A number of researchers are working on developing "beacon" or "probe" platforms that attempt to measure such vital signs for small groups of sites -- IPMA [La97]; Surveyor [A97]; and Felix [Hu97]. The key difference between these and the NIMI project is that the foremost goal of NIMI is to devise an infrastructure capable of instrumenting a very large network.
NIMI uses multiple synchronized NIMI daemons (nimids) as end-points for a set of measurement tools. An IP packet generator collects data along an Internet path between two nimids. The benefits of monitoring the global network are obvious; moreover, a focus on end-to-end measurements means sites using NIMI probes can "monitor" entire paths through the Internet, not just those portions of the infrastructure they directly control.
The focus of the NIMI project is to develop techniques for performing Internet measurement that are capable of scaling to full-Internet size. In order to reach global scale, we need to work in many dimensions. First, the measurements performed must be "high yield" -- they must extract a large amount of information from a very small network test. Second, tests must be coordinated to ensure low redundancy -- heavily aggregated links must be measured much less often than once for each path traversing such links. Finally, techniques for hierarchical management of the tests must be created which still ensure the overall security and safety of the resulting system. It is particularly important that the resulting system not have a single "root node" or central authority for managing the measurement. Like everything else in the Internet, the measurement controls and data must be automatically and dynamically distributed to ensure robustness in the face of both technical failures and political realities.

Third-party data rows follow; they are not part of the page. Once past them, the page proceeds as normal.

(** The new id lies above every id of the inventory. *)
Lemma new_id_above (inv : list Item) (it : Item) :
  In it inv -> id it < new_id inv.
Proof.
  destruct inv as [|hd rest]; simpl; [contradiction|].
  intros [<- | Hin].
  - pose proof (py_max_ge_init (map id rest) (id hd)). lia.
  - pose proof (py_max_ge_elem (map id rest) (id hd) (id it)
                               (in_map id _ _ Hin)).
    lia.
Qed.

(** On a non-empty inventory the new id is the successor of one of its
    ids. *)
Lemma new_id_succ (inv : list Item) :
  inv <> [] -> exists it, In it inv /\ new_id inv = id it + 1.
Proof.
  destruct inv as [|hd rest]; [congruence|]. intros _. simpl.
  destruct (py_max_attained (map id rest) (id hd)) as [H | H].
  - exists hd. rewrite H. auto.
  - apply in_map_iff in H. destruct H as (it & Hid & Hin).
    exists it. rewrite Hid. auto.
Qed.

Lemma new_id_fresh (inv : list Item) : ~ In (new_id inv) (map id inv).
Proof.
  intros H. apply in_map_iff in H. destruct H as (it & Hid & Hin).
  apply new_id_above in Hin. lia.
Qed.

Lemma truthy_str_true (s : string) : s <> "" -> truthy_str s = true.
Proof. destruct s; [congruence | reflexivity]. Qed.

Lemma truthy_float_true (x : Qc) : x <> 0%Qc -> truthy_float x = true.
Proof. unfold truthy_float. destruct (Qc_eq_dec x 0); [congruence | reflexivity]. Qed.

Lemma truthy_int_true (n : Z) : n <> 0 -> truthy_int n = true.
Proof. unfold truthy_int. intros H. apply Z.eqb_neq in H. now rewrite H. Qed.

(** A valid request passes the test of [add_item_form]. *)
Lemma valid_is_truthy (nm : string) (p : Qc) (q : Z) :
  nm <> "" -> (0 < p)%Qc -> 1 <= q ->
  truthy_str nm && truthy_float p && truthy_int q = true.
Proof.
  intros Hn Hp Hq.
  rewrite truthy_str_true, truthy_float_true, truthy_int_true; auto; try lia.
  intros ->. now apply Qclt_not_eq in Hp.
Qed.

(** What a submitted valid request does to the world. *)
Lemma add_item_form_added (nm cat : string) (p : Qc) (q : Z) (w : World) :
  show_modal w = Some true ->
  nm <> "" -> (0 < p)%Qc -> 1 <= q ->
  add_item_form nm cat p q true w =
    (let inv := mkItem (new_id (inventory w)) nm cat p q :: inventory w in
     (mkWorld inv (Some false) (save_data (inventory_json inv) (storage w)),
      [success ("Added " ++ nm ++ " to the vault!")%string])).
Proof.
  intros Hm Hn Hp Hq. unfold add_item_form.
  now rewrite Hm, valid_is_truthy.
Qed.

(** The inventory after [add_item_form]: the old one, or the old one
    with one item of the new id in front. *)
Lemma add_item_form_inventory (nm cat : string) (p : Qc) (q : Z)
    (submitted : bool) (w : World) :
  inventory (fst (add_item_form nm cat p q submitted w)) = inventory w \/
  inventory (fst (add_item_form nm cat p q submitted w)) =
    mkItem (new_id (inventory w)) nm cat p q :: inventory w.
Proof.
  unfold add_item_form.
  destruct (show_modal w) as [[|]|]; auto.
  destruct submitted; auto.
  destruct (truthy_str nm && truthy_float p && truthy_int q); auto.
Qed.

Lemma NoDup_map_filter {A B : Type} (f : A -> B) (keep : A -> bool) (l : list A) :
  NoDup (map f l) -> NoDup (map f (filter keep l)).
Proof.
  induction l as [|x xs IH]; simpl; intros H; [constructor|].
  inversion H as [|? ? Hnot Hrest]; subst.
  destruct (keep x); simpl; auto.
  constructor; auto.
  intros Hin. apply Hnot.
  apply in_map_iff in Hin. destruct Hin as (y & Hy & Hin).
  apply filter_In in Hin. apply in_map_iff. exists y. tauto.
Qed.

(** ** Adding, deleting, clearing *)

(** C1. A submitted request with a non-empty name, a price above 0 and a
    quantity of at least 1 puts one new item in front of the inventory
    and leaves the rest as it was, so the inventory grows by exactly one;
    the item carries the submitted fields; its id is 1 on an empty
    inventory and otherwise the largest id of the inventory plus 1; the
    new inventory is what is written to the file. *)
Theorem add_item_form_valid (nm cat : string) (p : Qc) (q : Z) (w : World) :
  show_modal w = Some true ->
  nm <> "" -> (0 < p)%Qc -> 1 <= q ->
  exists new_item : Item,
    let w' := fst (add_item_form nm cat p q true w) in
    inventory w' = new_item :: inventory w /\
    List.length (inventory w') = S (List.length (inventory w)) /\
    (name new_item, category new_item, price new_item, qty new_item)
      = (nm, cat, p, q) /\
    (inventory w = [] -> id new_item = 1) /\
    (inventory w <> [] ->
       (forall it, In it (inventory w) -> id it <= id new_item - 1) /\
       (exists it, In it (inventory w) /\ id it = id new_item - 1)) /\
    disk (storage w') = Some (Encodes (inventory_json (inventory w'))).
Proof.
  intros Hm Hn Hp Hq.
  exists (mkItem (new_id (inventory w)) nm cat p q).
  rewrite add_item_form_added by assumption. simpl.
  repeat split.
  - intros ->. reflexivity.
  - intros it Hin. apply new_id_above in Hin. lia.
  - destruct (new_id_succ (inventory w) H) as (it & Hin & Heq).
    exists it. split; [assumption | lia].
Qed.

(** C3. Unique ids stay unique: whatever [add_item_form] is given,
    whichever id [delete_item] is given, and after [clear_data]. *)
Theorem unique_ids_preserved (w : World) :
  NoDup (map id (inventory w)) ->
  (forall nm cat p q submitted,
     NoDup (map id (inventory (fst (add_item_form nm cat p q submitted w))))) /\
  (forall item_id, NoDup (map id (inventory (fst (delete_item item_id w))))) /\
  NoDup (map id (inventory (clear_data w))).
Proof.
  intros Huniq. repeat split.
  - intros nm cat p q submitted.
    destruct (add_item_form_inventory nm cat p q submitted w) as [-> | ->];
      [assumption|].
    simpl. constructor; [apply new_id_fresh | assumption].
  - intros item_id. simpl. now apply NoDup_map_filter.
  - simpl. constructor.
Qed.

(** C4, as the code has it.  After [delete_item] and a valid
    [add_item_form] the new item's id differs from every id left in the
    inventory, and it lies above the deleted id whenever an item with an
    id at or above the deleted one is left.  (When the item with the
    largest id is deleted, the next item may get that id again.) *)
Theorem delete_then_add_id (item_id : Z) (nm cat : string) (p : Qc) (q : Z)
    (w : World) :
  show_modal w = Some true ->
  nm <> "" -> (0 < p)%Qc -> 1 <= q ->
  let w1 := fst (delete_item item_id w) in
  let w2 := fst (add_item_form nm cat p q true w1) in
  exists new_item : Item,
    inventory w2 = new_item :: inventory w1 /\
    (forall it, In it (inventory w1) -> id it <> id new_item) /\
    ((exists it, In it (inventory w1) /\ item_id <= id it) ->
       item_id < id new_item).
Proof.
  intros Hm Hn Hp Hq w1 w2.
  exists (mkItem (new_id (inventory w1)) nm cat p q).
  subst w2. rewrite add_item_form_added by assumption. simpl.
  repeat split.
  - intros it Hin. apply new_id_above in Hin. simpl in Hin. lia.
  - intros (it & Hin & Hle). apply new_id_above in Hin. simpl in Hin. lia.
Qed.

The IP Performance Metrics (IPPM) working group of the Internet Engineering Task Force (IETF) is in the process of defining a number of metrics that can be used to quantify performance along an Internet path. We expect that a key component of the work done by NIMI probes will be measurements of these standardized metrics for Internet performance. Among the metrics being standardized are Connectivity [MP97], Packet Loss [AK97b], Delay [AK97a], and Bulk Throughput [Ma97]. We are currently running implementations of each of these metrics on the NIMI probes. Once in place, NIMI probes will be able to measure baseline results for these metrics over various paths through the Internet.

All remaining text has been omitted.